Supplied entries below:

(** [[line.strip() for line in f if line.strip()]] *)
Fixpoint stripped_lines (f : list string) : list string :=
  match f with
  | [] => []
  | line :: f' =>
      if Py.truthy (Py.strip line)
      then Py.strip line :: stripped_lines f'
      else stripped_lines f'
  end.

Definition load_content : M (list string) :=
  f ← open_content_txt;
  mret (stripped_lines f).

Definition create_embeddings (p : provider) (texts : list string)
  : M (list (list float)) :=
  model ← Os.getenv "EMBEDDING_MODEL" "text-embedding-3-small";
  for_each (fun text => lift (embeddings_create p model text)) texts.

(** Opening for writing creates or truncates the file and needs its
    directory; [json.dump] then writes the dict. *)
Definition save_embeddings (texts : list string)
    (embeddings : list (list float)) : M unit :=
  let data := Store texts embeddings in
  dir ← gets embedding_data_dir;
  if dir : bool then modify (set_embedding_json (Some (Document data)))
  else raise FileNotFoundError.

Definition load_embeddings : M store := fun w =>
  match embedding_json w with
  | Some (Document data) => (Ok data, w)
  | Some NotJson => (Raise JSONDecodeError, w)
  | None => (Raise FileNotFoundError, w)
  end.

(** The cosine similarities computed by [find_most_similar]. *)
Definition similarities (query_embedding : list float)
    (embeddings : list (list float)) : result (list float) :=
  embeddings_array ← Np.array embeddings;
  let query_array := query_embedding in
  num ← Np.dot embeddings_array query_array;
  norms ← Np.linalg_norm_axis1 embeddings_array;
  Np.divide num (Np.scale norms (Np.linalg_norm query_array)).

(** [top_indices = np.argsort(similarities)[-top_k:]] *)
Definition top_indices (query_embedding : list float)
    (embeddings : list (list float)) (top_k : Z) : result (list nat) :=
  similarities ← similarities query_embedding embeddings;
  Ok (Py.slice_from (Np.argsort similarities) (- top_k)).

Definition find_most_similar (query_embedding : list float)
    (embeddings : list (list float)) (texts : list string) (top_k : Z)
  : result (list string) :=
  top_indices ← top_indices query_embedding embeddings top_k;
  Py.comprehension (fun i => Py.getitem texts i) top_indices.

(** The default of the parameter [top_k]. *)
Definition default_top_k : Z := 3.

(** [answer_question] up to the assignment of [context]. *)
Definition relevant_context (p : provider) (question : string) : M string :=
  model ← Os.getenv "EMBEDDING_MODEL" "text-embedding-3-small";
  question_embedding ← lift (embeddings_create p model question);
  stored_data ← load_embeddings;
  relevant_texts ← lift (find_most_similar question_embedding
                           (embeddings stored_data) (texts stored_data)
                           default_top_k);
  mret (Py.join (String Py.LF (String Py.LF EmptyString)) relevant_texts).

Definition system_prompt : string :=
  "You are a helpful assistant. Answer the question based on the provided context. If the answer cannot be found in the context, say so.".

Definition user_prompt (context question : string) : string :=
  ("Context:" ++ String Py.LF context
     ++ String Py.LF (String Py.LF "Question: ") ++ question)%string.

Definition answer_question (p : provider) (question : string) : M string :=
  context ← relevant_context p question;
  completion_model ← Os.getenv "COMPLETION_MODEL" "gpt-4.1-mini";
  lift (chat_completions_create p completion_model
          [("system", system_prompt);
           ("user", user_prompt context question)]%string).

(** [main] up to the question loop: load the store when its file exists,
    build and save it otherwise. *)
Definition main_startup (p : provider) : M store :=
  present ← Os.path_exists_embedding_json;
  if present : bool then load_embeddings
  else
    texts ← load_content;
    embeddings ← create_embeddings p texts;
    _ ← save_embeddings texts embeddings;
    mret (Store texts embeddings).

(** How a run of [main] ends: the user quits, the input ends ([input]
    raises [EOFError]), or an exception of the program is not caught. *)
Inductive halt : Type :=
  | Quit
  | EndOfInput
  | Uncaught (e : exn).

Definition prompt : string :=
  String Py.LF "Enter your question (or 'quit' to exit): ".

Definition finding_answer : string := String Py.LF "Finding answer...".

Definition answer_line (answer : string) : string :=
  (String Py.LF "Answer: " ++ answer)%string.

(** The question loop of [main] over the lines the user types.  Returns
    what is written to the terminal (the prompts of [input] and the
    arguments of [print], in order), how the run ends and the final
    world. *)
Fixpoint question_loop (p : provider) (stdin : list string) (w : world)
  : list string * halt * world :=
  match stdin with
  | [] => ([prompt], EndOfInput, w)
  | question :: stdin' =>
      if String.eqb (Py.lower question) "quit" then ([prompt], Quit, w)
      else
        match answer_question p question w with
        | (Ok answer, w') =>
            let '(out, h, w'') := question_loop p stdin' w' in
            (prompt :: finding_answer :: answer_line answer :: out, h, w'')
        | (Raise e, w') => ([prompt; finding_answer], Uncaught e, w')
        end
  end.

(** [main]: load the store when its file exists, build and save it
    otherwise, then answer questions until the user quits. *)
Definition main (p : provider) (stdin : list string) (w : world)
  : list string * halt * world :=
  match Os.path_exists_embedding_json w with
  | (Ok true, w0) =>
      match load_embeddings w0 with
      | (Ok _, w1) =>
          let '(out, h, w2) := question_loop p stdin w1 in
          ("Loading existing embeddings..."%string :: out, h, w2)
      | (Raise e, w1) => (["Loading existing embeddings..."%string], Uncaught e, w1)
      end
  | (Ok false, w0) =>
      match load_content w0 with
      | (Ok texts, w1) =>
          match create_embeddings p texts w1 with
          | (Ok embeddings, w2) =>
              match save_embeddings texts embeddings w2 with
              | (Ok _, w3) =>
                  let '(out, h, w4) := question_loop p stdin w3 in
                  ("Creating embeddings..."%string
                     :: "Saving embeddings..."%string :: out, h, w4)
              | (Raise e, w3) =>
                  (["Creating embeddings..."; "Saving embeddings..."]%string,
                   Uncaught e, w3)
              end
          | (Raise e, w2) => (["Creating embeddings..."%string], Uncaught e, w2)
          end
      | (Raise e, w1) => ([], Uncaught e, w1)
      end
  | (Raise e, w0) => ([], Uncaught e, w0)
  end.

End Main.

(** ** [src/9_agno_qa.py] *)

Module AgnoQA.

(** [with open("content_data/content.txt", "r") as f]: the lines of the
    file. *)
Definition open_content_txt : M (list string) := fun w =>
  match content_txt w with
  | Some text => (Ok (Py.iter_lines (Py.universal_newlines text)), w)
  | None => (Raise FileNotFoundError, w)
  end.

(** [[line.strip() for line in f if line.strip()]] *)
Fixpoint stripped_lines (f : list string) : list string :=
  match f with
  | [] => []
  | line :: f' =>
      if Py.truthy (Py.strip line)
      then Py.strip line :: stripped_lines f'
      else stripped_lines f'
  end.

Definition load_content : M (list string) :=
  f ← open_content_txt;
  mret (stripped_lines f).

Definition create_embeddings (p : provider) (texts : list string)
  : M (list (list float)) :=
  model ← Os.getenv "EMBEDDING_MODEL" "text-embedding-3-small";
  for_each (fun text => lift (embeddings_create p model text)) texts.

(** Opening for writing creates or truncates the file and needs its
    directory; [json.dump] then writes the dict. *)
Definition save_embeddings (texts : list string)
    (embeddings : list (list float)) : M unit :=
  let data := Store texts embeddings in
  dir ← gets embedding_data_dir;
  if dir : bool then modify (set_embedding_json (Some (Document data)))
  else raise FileNotFoundError.

Definition load_embeddings : M store := fun w =>
  match embedding_json w with
  | Some (Document data) => (Ok data, w)
  | Some NotJson => (Raise JSONDecodeError, w)
  | None => (Raise FileNotFoundError, w)
  end.

(** The cosine similarities computed by [find_most_similar]. *)
Definition similarities (query_embedding : list float)
    (embeddings : list (list float)) : result (list float) :=
  embeddings_array ← Np.array embeddings;
  let query_array := query_embedding in
  num ← Np.dot embeddings_array query_array;
  norms ← Np.linalg_norm_axis1 embeddings_array;
  Np.divide num (Np.scale norms (Np.linalg_norm query_array)).

(** [top_indices = np.argsort(similarities)[-top_k:]] *)
Definition top_indices (query_embedding : list float)
    (embeddings : list (list float)) (top_k : Z) : result (list nat) :=
  similarities ← similarities query_embedding embeddings;
  Ok (Py.slice_from (Np.argsort similarities) (- top_k)).

Definition find_most_similar (query_embedding : list float)
    (embeddings : list (list float)) (texts : list string) (top_k : Z)
  : result (list string) :=
  top_indices ← top_indices query_embedding embeddings top_k;
  Py.comprehension (fun i => Py.getitem texts i) top_indices.

(** The default of the parameter [top_k]. *)
Definition default_top_k : Z := 3.

(** The module-level statements: [stored_data = None], then the guarded
    [stored_data = load_embeddings()]. *)
Definition module_init : M unit :=
  _ ← modify (set_stored_data None);
  try_except
    (data ← load_embeddings; modify (set_stored_data (Some data)))
    (mret tt).

Definition get_relevant_context (p : provider) (query : string) : M string :=
  stored ← gets stored_data;
  match stored with
  | None => mret "Error: Embeddings not loaded"%string
  | Some stored_data =>
      model ← Os.getenv "EMBEDDING_MODEL" "text-embedding-3-small";
      query_embedding ← lift (embeddings_create p model query);
      relevant_texts ← lift (find_most_similar query_embedding
                               (embeddings stored_data) (texts stored_data)
                               default_top_k);
      mret (Py.join (String Py.LF (String Py.LF EmptyString)) relevant_texts)
  end.

(** [main] up to the agent set-up. *)
Definition main_startup (p : provider) : M unit :=
  present ← Os.path_exists_embedding_json;
  if present : bool then
    data ← load_embeddings;
    modify (set_stored_data (Some data))
  else
    texts ← load_content;
    embeddings ← create_embeddings p texts;
    _ ← save_embeddings texts embeddings;
    modify (set_stored_data (Some (Store texts embeddings))).

End AgnoQA.

(** ** [src/5_agno_rag.py] *)

Module Rag.

(** [with open("content_data/content.txt", "r") as f]: the lines of the
    file. *)
Definition open_content_txt : M (list string) := fun w =>
  match content_txt w with
  | Some text => (Ok (Py.iter_lines (Py.universal_newlines text)), w)
  | None => (Raise FileNotFoundError, w)
  end.

(** [[line.strip() for line in f if line.strip()]] *)
Fixpoint stripped_lines (f : list string) : list string :=
  match f with
  | [] => []
  | line :: f' =>
      if Py.truthy (Py.strip line)
      then Py.strip line :: stripped_lines f'
      else stripped_lines f'
  end.

Definition load_content : M (list string) :=
  f ← open_content_txt;
  mret (stripped_lines f).

End Rag.

(** ** [src/6_agno_human_loop.py] *)

Module HumanLoop.

(** [with open("content_data/content.txt", "r") as f]: the lines of the
    file. *)
Definition open_content_txt : M (list string) := fun w =>
  match content_txt w with
  | Some text => (Ok (Py.iter_lines (Py.universal_newlines text)), w)
  | None => (Raise FileNotFoundError, w)
  end.

(** [[line.strip() for line in f if line.strip()]] *)
Fixpoint stripped_lines (f : list string) : list string :=
  match f with
  | [] => []
  | line :: f' =>
      if Py.truthy (Py.strip line)
      then Py.strip line :: stripped_lines f'
      else stripped_lines f'
  end.

Definition load_content : M (list string) :=
  f ← open_content_txt;
  mret (stripped_lines f).

End HumanLoop.

(** ** Vocabulary of the specification *)

(** An index is well formed for a query when it has at least one record
    and every stored vector has the dimension of the query. *)
Definition well_formed (query : list float) (embs : list (list float)) : Prop :=
  embs ≠ [] ∧ Forall (fun row => length row = length query) embs.

(** The cosine similarity of one stored vector with the query, as
    [find_most_similar] computes it. *)
Definition cosine (query row : list float) : float :=
  F64.div (Np.inner row query)
          (F64.mul (Np.linalg_norm row) (Np.linalg_norm query)).

(** The score of the record with index [i]. *)
Definition score (sims : list float) (i : nat) : float := nth i sims F64.zero.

End of Supplied entries.

Task details: Take exactly the lines from the one containing "build and save it otherwise. *)" through the one containing "mret (Store texts embeddings)." in the data above, and output them with nothing added.

Task result:
    build and save it otherwise. *)
Definition main_startup (p : provider) : M store :=
  present ← Os.path_exists_embedding_json;
  if present : bool then load_embeddings
  else
    texts ← load_content;
    embeddings ← create_embeddings p texts;
    _ ← save_embeddings texts embeddings;
    mret (Store texts embeddings).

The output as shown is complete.